```
clc;
close all;
for i=1:200
t(i)=(i-1)/40;
p(i)=10*cos(2*pi*t(i)/5-0.5)+7.0*cos(4*pi*t(i)/5-0.2)+2.0*cos(6.0*pi*t(i)/5-0.1)
end
figure(1)
plot(t,p)
xlabel(' t');
ylabel('p(t)');
title(' Time series plot');
figure(2)
a=fft(p);
plot(abs(a));
title(' amplitude')
for i=1:200
b(i)=real(a(i));
c(i)=imag(a(i));
d(i)=atan(-c(i)/b(i));
e(i)=sqrt(b(i)^2+c(i)^2);
end
print('Real part','\n',b);
print('Imaginary part','\n',c);
print('Phase angle','\n',d);
print('Amplitude','\n',e);
figure(3);
plot(d);
title(' Phase')
figure(4);
plot(t,b,t,c,'*');
title(' Real and Imaginary part(*)')
```

What is this code supposed to do? How is it not working?

Welcome there,

I would read up on the documentation for `print`

, because it should not be used like that. I think you want `fprintf`

.

Otherwise, as Jeremy said, we do not know what you expect the results to look like.

This code is for the plotting of responses to periodic loadings. It plots the first graph (i.e time vs loading) but the second graph when Fourier Transformation is used, doesn’t plot.

I’d print the output of the fft. Is it correct?
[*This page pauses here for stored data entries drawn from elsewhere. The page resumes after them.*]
Lemma apply_vspc_change_spec k fates change :
  client_inv k → cl_valid k = true → rc_added change ≠ [] → change_contract (cl_tables k) change → fates_allowed fates →
  let '(k', r) := apply_vspc_change (Ok ()) fates change k in
  client_inv k' ∧ cl_genesis_hash k' = cl_genesis_hash k ∧
  match r with
  | None => False
  | Some (Ok outcome) => moved (cl_genesis_hash k) change (cl_tables k) (cl_tables k') outcome ∧ cl_valid k' = true
  | Some (Err VspcSourceDiscontinuity) =>
    vspc_refused (cl_tables k) change Semantic_SourceDiscontinuity ∧ rolled_from (cl_tables k) (cl_tables k') ∧ cl_valid k' = true
  | Some (Err (VspcMemberNotMaterialized i)) =>
    vspc_refused (cl_tables k) change (Semantic_MemberNotMaterialized i) ∧ rolled_from (cl_tables k) (cl_tables k') ∧ cl_valid k' = true
  | Some (Err (VspcPathDiscontinuity x)) =>
    vspc_refused (cl_tables k) change (Semantic_PathDiscontinuity x) ∧ rolled_from (cl_tables k) (cl_tables k') ∧ cl_valid k' = true
  | Some (Err (Apply_Database e)) =>
    (e = Db_InvalidStoredState ∧ select_sink (cl_tables k) = None ∧ rolled_from (cl_tables k) (cl_tables k') ∧ cl_valid k' = true) ∨
    mutation_error (cl_tables k) k' (∃ outcome, moved (cl_genesis_hash k) change (cl_tables k) (cl_tables k') outcome) e
  end.
Proof.
  intros Hk Hv Hne Hct Hf. pose proof (ci_store _ Hk) as Hi. destruct (ci_caches _ Hk Hv) as [Hc Hs].
  unfold apply_vspc_change. destruct (rc_added change) as [|a0 added] eqn:Ea; [done|]. rewrite <- Ea in Hne. clear Ea a0 added.
  unfold run_operation. rewrite Hv. cbn [negb]. unfold apply_operation.
  pose proof (apply_transaction _ _ change _ fates Hi Hc Hs Hne Hf) as H.
  destruct (transaction_run _ _ _ _ _) as [t' [[[success|s]|e]|]]; [| | |done].
  - destruct H as [Hm Hp]. split; [by apply (moved_client k t' change (vs_outcome success) success)|]. by split.
  - destruct H as [Href Hr]. pose proof (rolled_client _ _ Hk Hr) as Hk'. destruct s; (split; [done|split; [done|done]]).
  - destruct H as [He Ht].
    assert (e ≠ Storage_Persistence AmbiguousCommit → rolled_from (cl_tables k) t') as Hroll by (intros; destruct Ht as [?|[? _]]; done).
    destruct He as [[->|[->|[->| ->]]]|[-> Hsink]]; simpl.
    + specialize (Hroll ltac:(done)). split; [by apply rolled_client|]. split; [done|]. right. left. split; [by left|done].
    + specialize (Hroll ltac:(done)). split; [by apply rolled_client|]. split; [done|]. right. left. split; [by right|done].
    + split; [|split; [done|]].
      * destruct Ht as [Hr|(_ & outcome & Hm)]; [by apply retired_client, rolled_client|by eapply moved_retired_client].
      * right. right. right. split; [done|]. split; [|done]. destruct Ht as [?|(_ & ?)]; [by left|by right].
    + specialize (Hroll ltac:(done)). split; [by apply retired_client, rolled_client|]. split; [done|]. right. right. left. done.
    + specialize (Hroll ltac:(done)). split; [by apply rolled_client|]. split; [done|]. by left.
Qed.
(** A change the tables are ready for commits, in the absence of faults. *)
Lemma ready_change_commits k fates change path :
  client_inv k → cl_valid k = true → chain (cl_tables k) path → rc_added change ≠ [] → change_contract (cl_tables k) change →
  ready_change (cl_tables k) change → faultless (fates O) →
  ∃ outcome, (apply_vspc_change (Ok ()) fates change k).2 = Some (Ok outcome).
Proof.
  intros Hk Hv Hch Hne Hct Hrd Hf. pose proof (ci_store _ Hk) as Hi. destruct (ci_caches _ Hk Hv) as [Hc Hs].
  pose proof (moved_levels_distinct _ _ change path (colors_at (cl_tables k) (rc_added change)) Hi Hch Hrd Hne (cc_linked _ _ Hct)) as Hd.
  pose proof (transaction_run_faultless keep_sequence (apply_attempt (cl_caches k) change) _ _ _ _ _ RETRY_DELAYS fates (cl_tables k)
    (apply_attempt_ok (cl_genesis_hash k) (λ _, False) (cl_caches k) change (cl_tables k) Hi Hc Hs Hne)) as H.
  lapply H; [clear H; intros H; specialize (H Hf)|clear H].
  - unfold apply_vspc_change. destruct (rc_added change) as [|a0 added] eqn:Ea; [done|].
    unfold run_operation. rewrite Hv. cbn [negb]. unfold apply_operation.
    destruct (transaction_run _ _ _ _ _) as [t' [[[success|s]|e]|]]; simpl; [by eexists|exfalso..].
    + destruct H as [H _]. destruct Hrd as [R1 R2 R3 R4]. destruct s as [|i|x]; simpl in H.
      * destruct H as [H|(i & Ei & Hni)]; [apply (H _ _ R1); by destruct (vp_id (rc_source change))|by apply Hni, R2].
      * destruct H as [Hin Hn]. destruct (R3 i Hin) as [b Hb]. congruence.
      * by destruct H as [? _].
    + destruct H as [_ [[_ H]|(_ & phase & er & H)]]; [by rewrite (rd_source _ _ Hrd) in H|].
      destruct phase; simpl in H; [|done]. destruct H as [[]|[_ H]]. rewrite Ea in H. by apply Hd.
    + by destruct H as [? _].
  - intros [s|e|[] er]; simpl; try done. by intros [[]|[-> _]].
Qed.
End store_world.
(* ===== verification/StoreReach.v ===== *)
(** The stored session read back, the reads of identities, a rebuild as its
    service settles it, and the states a client reaches through any sequence of
    operations. *)

From S2P Require Import Prelude Model Faults Sql Store Resolver Materialization VspcStore.
From S2P Require Import StoreClient StoreInvariant StoreInsert StoreMaterialize StoreVspc StoreWorld StoreChain.

#[local] Open Scope Z_scope.

Section store_session.
Context {KH : KaspaHash}.
Implicit Types (t : Tables) (c : Caches) (h : BlockHash) (id : Z) (b : StoredBlock) (i : CompactId) (change : ReadyVspcChange)
  (path : list CompactId) (k : ValidatedDbClient).

(** * The stored session *)

(** The session state the tables determine. *)
Definition session_at (genesis : BlockHash) t : StoredSessionState :=
  if processing_empty t then match read_processing_metadata t with MetadataAbsent => SessionEmpty | _ => SessionInconsistent end
  else
    match read_processing_metadata t with
    | MetadataValid score =>
      match read_pruning_point t with
      | None => SessionInconsistent
      | Some (hash, is_in_vspc) =>
        if decide (is_in_vspc = false ∨ (hash = genesis ∧ score ≠ 0%N)) then SessionInconsistent
        else match read_committed_vspc_sink t with
             | None => SessionInconsistent
             | Some sink => SessionInitialized (MkStoredSessionSnapshot hash score sink)
             end
      end
    | _ => SessionInconsistent
    end.
(* ===== verification/ViewTracking.v ===== *)
(** A Head view that shows the tables keeps showing them: the updates the
    publication applies, block by block and transition by transition, leave the
    view a fresh projection of the tables would give. *)

From S2P Require Import Prelude Model Faults Delta GraphView ViewInvariant ApplyDelta Compose.
From S2P Require Import Mutation HeadBlock HeadView VspcView Subview Runtime RuntimeSafety Sql.
From S2P Require Import Store Resolver Materialization VspcStore StoreClient StoreInvariant StoreInsert StoreMaterialize.
From S2P Require Import StoreVspc StoreChain StoreWorld StoreReach Projection ProjectionSpec ProjectionTheorems Lineage.

#[local] Open Scope N_scope.

(** * Level values through a block update *)

Section level_values.
Context {KH : KaspaHash}.
Implicit Types (v : GraphView) (m : GraphMutation) (c : BlockCommitted) (s : LevelCommitted) (x : StoredLevel).

Definition snapshot_level s : Level := MkLevel (lc_size s) (lc_daa_score s).

(** [f] gives the levels the snapshots [ss] bring: what is stored keeps its
    score, and is right already unless a snapshot is still to come. *)
Definition settling (f : N → option Level) (usage : N → N) (target : LevelExtent) (ep : gset N) (ss : list LevelCommitted)
    (ls : gmap N StoredLevel) : Prop :=
  (∀ l, ls !! l = None → usage l = 0) ∧
  ∀ l x, ls !! l = Some x → usage_count x = usage l ∧ ∃ y, f l = Some y ∧ daa_score y = daa_score (value x) ∧
    (l ∈ lc_level <$> ss ∨ value x = y ∨ (¬ contains_level target l ∧ l ∉ ep ∧ usage l = 0)).

Lemma settle_snapshot f usage target ep s ss v m :
  f (lc_level s) = Some (snapshot_level s) → settling f usage target ep (s :: ss) (levels v) →
  settling f usage target ep ss (levels (apply_snapshot_step target ep (v, m) s).1).
Proof.
  intros Hs [Hn Hx]. unfold apply_snapshot_step. case_decide as Hd; cbn [fst].
  - assert (levels (GraphView.set_levels (apply_materialization_snapshot s (levels v)) v) = apply_materialization_snapshot s (levels v)) as -> by done.
    unfold apply_materialization_snapshot. destruct (levels v !! lc_level s) as [x|] eqn:Ex.
    + destruct (Hx _ _ Ex) as (Hu & y & Hy & Hdaa & _). rewrite Hs in Hy. injection Hy as <-. split.
      * intros l. rewrite lookup_insert_None. intros [? _]. by apply Hn.
      * intros l x'. rewrite lookup_insert. destruct (decide (lc_level s = l)) as [<-|Hne]; [intros [= <-]|].
        -- split; [done|]. exists (snapshot_level s). split; [done|]. split; [done|]. right; left. simpl in *. unfold snapshot_level. by rewrite Hdaa.
        -- intros Hx'. destruct (Hx _ _ Hx') as (Hu' & y & Hy & Hd' & Hc). split; [done|]. exists y. split; [done|]. split; [done|].
           destruct Hc as [[->|?]%elem_of_cons|?]; [done|by left|by right].
    + split.
      * intros l. rewrite lookup_insert_None. intros [? _]. by apply Hn.
      * intros l x'. rewrite lookup_insert. destruct (decide (lc_level s = l)) as [<-|Hne]; [intros [= <-]|].
        -- split; [by rewrite Hn|]. exists (snapshot_level s). split; [done|]. split; [done|]. by right; left.
        -- intros Hx'. destruct (Hx _ _ Hx') as (Hu' & y & Hy & Hd' & Hc). split; [done|]. exists y. split; [done|]. split; [done|].
           destruct Hc as [[->|?]%elem_of_cons|?]; [done|by left|by right].
  - split; [done|]. intros l x Hl. destruct (Hx _ _ Hl) as (Hu & y & Hy & Hd' & Hc). split; [done|]. exists y. split; [done|]. split; [done|].
    destruct Hc as [[->|?]%elem_of_cons|?]; [right; right|by left|by right]. rewrite Hl in Hd. split; [tauto|]. split; [tauto|].
    rewrite <- Hu. apply dec_stable. intros Hz. apply Hd. right; left. apply bool_decide_eq_true. lia.
Qed.
(* ===== verification/BlockWorker.v ===== *)
(** The block processor of
    [crates/kgi-processing/src/block_processor/processor.rs]: lifecycle stages,
    the seal, materialization, source overlap and the fault barrier, over the
    orphan manager it owns.

    A step runs from one await to the next.  The answers of the database
    ([block_presence], [materialize_block]) and of the graph-update ingress
    ([offer_block_committed], modelled in Ingress) enter with the step that
    receives them.  [bp_events] is everything sent on the event path. *)

From S2P Require Import Prelude Model Faults Channel Ingress Resolver Orphan OrphanWorker.

#[local] Open Scope N_scope.

Inductive BlockProcessorEvent :=
  | PpBoundarySealed
  | BpFault (fault : ComponentFault).

(** * Stages *)

Inductive SealPhase :=
  | PreSeal (seal_blue_score : N)
  | PostSeal.

Inductive BlockSource := Resolution | Notification | Synthetic.
#[global] Instance BlockSource_eq_dec : EqDecision BlockSource.
Proof. solve_decision. Defined.

(** ** Source bits *)

Definition NOTIFICATION_BIT : N := 1.
Definition SYNTHETIC_BIT : N := 2.
Definition source_bits (source : BlockSource) : N :=
  match source with Resolution => 0 | Notification => NOTIFICATION_BIT | Synthetic => SYNTHETIC_BIT end.
Definition bits_contains (bits : N) (source : BlockSource) : bool :=
  negb (source_bits source =? 0) && negb (N.land bits (source_bits source) =? 0).
Definition bits_insert (bits : N) (source : BlockSource) : N := N.lor bits (source_bits source).
Definition bits_overlaps (bits : N) : bool := bits =? N.lor SYNTHETIC_BIT NOTIFICATION_BIT.

(** * Faults *)

Definition ownership_fault (source : Component) (kind : OwnershipFault) : ComponentFault :=
  MkComponentFault source Fatal (Ownership kind).
Definition invalid_lifecycle : ComponentFault := ownership_fault BlockProcessor InvalidLifecycleControl.
Definition materiality_fault : ComponentFault := MkComponentFault BlockProcessor (Require_ Rebuild) MaterialityViolation.
Definition session_endpoint_fault (source : Component) (is_live : bool) : ComponentFault :=
  MkComponentFault source (active_or_live is_live Retry) (Ownership SessionDataEndpointLost).
Definition bounded_send_fault (source : Component) (is_live : bool) (error : TrySendError) : ComponentFault :=
  match error with
  | QueueFull => MkComponentFault source (Require_ Resync) SessionContinuityLost
  | QueueClosed => session_endpoint_fault source is_live
  end.
Definition child_control_fault (source : Component) (error : ChildControlError) : ComponentFault :=
  ownership_fault source match error with
                         | CommandPathClosed | AcknowledgementLost => InternalControlPathLost
                         | WorkerJoinFailed => UnexpectedWorkerTermination
                         end.

(** [handle_child_fault]'s mapping. *)
Definition map_child_fault (is_live : bool) (fault : ChildFault) : ComponentFault :=
  match chf_kind fault with
  | OrphanCapacityExhausted => MkComponentFault (chf_source fault) (Require_ Resync) (BoundedStateExhausted Orphans)
  | SessionDataFull _ => MkComponentFault (chf_source fault) (Require_ Resync) SessionContinuityLost
  | Child_SessionDataEndpointLost _ => session_endpoint_fault (chf_source fault) is_live
  | Child_Ownership kind => ownership_fault (chf_source fault) kind
  | InvalidProtocol _ => ownership_fault (chf_source fault) InvalidLifecycleControl
  end.

Section block_worker.
Context {KH : KaspaHash}.

Definition node_fault (error : NodeError) (is_live : bool) : ComponentFault :=
  match error with
  | GenerationLost => MkComponentFault NodeService (active_or_live is_live Retry) (ServiceGenerationLost Node)
  | Cancelled => MkComponentFault NodeService Fatal (Ownership ManagedComponentUnavailable)
  | BlockNotFound _ => MkComponentFault DependencyResolver (Require_ Rebuild) DependencyUnavailable
  | RpcRequestFailed => MkComponentFault NodeService (active_or_live is_live Retry) Fault_RpcRequestFailed
  | SubscriptionControlFailed => MkComponentFault NodeService (active_or_live is_live Retry) Fault_SubscriptionControlFailed
  | InvalidSubscriptionState => MkComponentFault NodeService Fatal (Ownership InvalidLifecycleControl)
  | RecoveryInputInvalid kind => MkComponentFault NodeService (active_or_live is_live Retry) (Fault_RecoveryInputInvalid kind)
  | ScoreOutOfRange reason => MkComponentFault NodeService Fatal (Fault_ScoreOutOfRange reason)
  | RetirementControlUnavailable => MkComponentFault NodeService Fatal (Ownership ManagedComponentUnavailable)
  end.
Lemma deliver_persisted_spec mode block id p :
  served mode p → ∃ p' fault, deliver_persisted block id p = Some (p', fault) ∧ delivered block mode p p' fault.
Proof.
  intros Hs. pose proof Hs as (Hb & Ef & Ea & o & Eo & Hal). unfold deliver_persisted.
  destruct (bq_try_send _ _ (bp_persisted p)) as [qp sentp]. simpl. rewrite Eo. run_bind.
  destruct (orphan_send_spec (BlockPersisted (vnb_hash block)) o) as (q & sent & -> & Ho & Hok & _);
    [by apply (bb_orphan _ _ Hb)|apply Hal..|].
  assert (served mode (bp_set_orphan (Some (om_set_messages q o)) (bp_set_persisted qp p))) as Hs'.
  { apply served_orphan; [|done|done]. apply (served_keep _ p); try done. by left. }
  eexists _, _. split; [done|]. split; [done|by split_and!|]. exists o, q. split_and!; try done.
  intros Hn. apply Hok. destruct sent as [[]|]; [done|]. destruct sentp; done.
Qed.

Lemma record_source_served mode h source p : served mode p → served mode (record_source h source p).
Proof.
  intros Hs. pose proof Hs as (_ & _ & Ea & _). unfold record_source. destruct (bp_run p) as [|[| |] sources emit] eqn:Er; try done.
  destruct source; try done; (case_match; (apply (served_keep _ p); try done; unfold unsealed; simpl; rewrite Er; [done|by right])).
Qed.

Lemma finish_block_started mode block source fault p :
  served mode p → bp_control p ≠ BpHeld → started mode (finish_block block source fault p).
Proof.
  intros Hs Hc. pose proof Hs as (Hb & Ef & _). destruct fault as [f|]; simpl.
  - apply enter_fault_started; [done..|congruence].
  - apply served_top; [|done]. pose proof (record_source_served mode (vnb_hash block) source p Hs) as (Hb' & E1 & E2 & E3).
    split_and!; try done. by apply (base_keep _ (record_source (vnb_hash block) source p)).
Qed.

Lemma served_control mode c p : served mode p → served mode (bp_set_control c p).
Proof. intros (Hb & Ef & Ea & Ho). split_and!; try done. by apply (base_keep _ p). Qed.

Lemma handle_block_started mode block source p :
  served mode p → bp_control p = BpTop → started mode (handle_block block source p).
Proof.
  intros Hs Hc. pose proof Hs as (Hb & Ef & Ea & Ho). unfold handle_block. destruct (bp_run p) eqn:Er; [by apply served_top|].
  case_match; [by apply served_top|]. split.
  - by apply (base_keep _ p).
  - simpl. by apply (served_in_service mode).
  - done.
  - done.
Qed.

Lemma answer_presence_started mode block source answer p :
  served mode p → bp_control p = BpPresence block source →
  ∃ p', answer_presence block source answer p = Some p' ∧ started mode p'.
Proof.
  intros Hs Hc. pose proof Hs as (Hb & Ef & Ea & Ho). unfold answer_presence. destruct answer as [presence|e].
  2: { eexists. split; [done|]. apply enter_fault_started; [done|by rewrite Hc|congruence]. }
  unfold is_active in Ea. destruct (bp_run p) as [|stage sources emit] eqn:Er; [done|].
  destruct (filtered _ _ _ _ _). { eexists. split; [done|]. by apply served_top; [apply served_control|]. }
  destruct presence as [|id|id coordinate].
  - unfold materialize_begin. rewrite Er. eexists. split; [done|]. split.
    + by apply (base_keep _ p).
    + unfold control_ok. simpl. split; [by apply (served_in_service mode)|]. rewrite Er. unfold plan, pre_seal.
      destruct stage as [[s|]| |]; simpl; try done. by case_decide; case_bool_decide.
    + done.
    + done.
  - eexists. split; [done|]. apply finish_block_started; [done|by rewrite Hc].
  - destruct (deliver_persisted_spec mode block id p Hs) as (p' & fault & -> & [H1 (H2 & _) _]). run_bind.
    eexists. split; [done|]. apply finish_block_started; [done|by rewrite H2, Hc].
Qed.

(** Sealing: the milestone is sent as the stage changes. *)
Lemma seal_served mode sources emit stage p :
  served mode p → bp_run p = Active stage sources emit → pre_seal stage = true → mode = Rebuild →
  let '(p', sent) := send_event PpBoundarySealed (bp_set_run (Active (Synchronizing PostSeal) sources emit) p) in
  served mode p'.
Proof.
  intros ([B1 B2 B3 B4 B5 B6 B7 B8] & Ef & Ea & Ho) Er Hp Hm.
  assert (seals p = 0%nat) as H0 by (apply B4; right; unfold unsealed; by rewrite Er).
  unfold send_event. simpl. destruct (bp_events_open p) eqn:Eo; (split_and!; [|done..]);
    split; unfold seals, faults, unsealed in *; simpl; rewrite ?seals_snoc, ?faults_snoc; simpl; rewrite ?Nat.add_0_r; try done; try lia;
    try (intros; congruence); try (intros [->|?]; done).
Qed.

Lemma answer_materialize_started mode block source sealing policy a p :
  started mode p → bp_control p = BpMaterializing block source sealing policy →
  ∃ p', answer_materialize block source sealing a p = Some p' ∧ started mode p'.
Proof.
  intros Hst Hc. pose proof (bs_control _ _ Hst) as Hco. unfold control_ok in Hco. rewrite Hc in Hco. destruct Hco as [Hsv Hplan].
  pose proof (in_service_served _ _ Hst Hsv) as Hs. pose proof Hs as (Hb & Ef & Ea & o & Eo & Hal).
  assert (∃ p' fault, materialize_end block sealing a p = Some (p', fault) ∧ served mode p' ∧ bp_control p' = bp_control p)
    as (p' & fault & E & Hs' & Ec).
  2: { unfold answer_materialize. rewrite E. run_bind. eexists. split; [done|].
       apply finish_block_started; [done|by rewrite Ec, Hc]. }
  unfold materialize_end. destruct (bp_run p) as [|stage sources emit] eqn:Er; [done|].
  destruct (ma_outcome a) as [[committed|id coordinate]|[e|h|missing [|h identity_only]]].
  - destruct (pre_seal stage && _) eqn:Esup; [by eexists _, _|].
    destruct (deliver_persisted_spec mode block (bc_id committed) p Hs) as (p1 & f1 & -> & [H1 (H2 & H3 & _) _]). run_bind.
    destruct sealing; [|by eexists _, _]. assert (pre_seal stage = true) as Hpre.
    { unfold plan in Hplan. unfold pre_seal. destruct stage as [[s|]| |]; simpl; try done. }
    assert (mode = Rebuild) as Hm.
    { pose proof (bb_mode _ _ Hb) as Hm. rewrite Er in Hm. destruct mode; [|done]. rewrite Hm in Hpre; done. }
    pose proof (seal_served mode sources emit stage p1 H1) as Hseal. rewrite H3, Er in Hseal. specialize (Hseal eq_refl Hpre Hm).
    unfold send_event in *. simpl in *. destruct (bp_events_open p1); by eexists _, _.
  - destruct (deliver_persisted_spec mode block id p Hs) as (p1 & f1 & -> & [H1 (H2 & _) _]). by eexists _, _.
  - by eexists _, _.
  - by eexists _, _.
  - destruct (permits_orphans stage); [|by eexists _, _]. rewrite Eo. run_bind.
    destruct (orphan_send_spec (AddOrphan block missing) o) as (q & sent & -> & Ho & _); [by apply (bb_orphan _ _ Hb)|apply Hal..|].
    eexists _, _. split; [done|]. split; [|done]. by apply served_orphan.
  - by eexists _, _.
Qed.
Yes. It is correct, taken from book.

Have you corrected the use of `print`

?

It would be helpful if you provided the error messages so we don’t have to guess, but I do agree that the `print`

function is wrong.

I’m not sure what you mean by

You checked the *output* of the fft function against a book?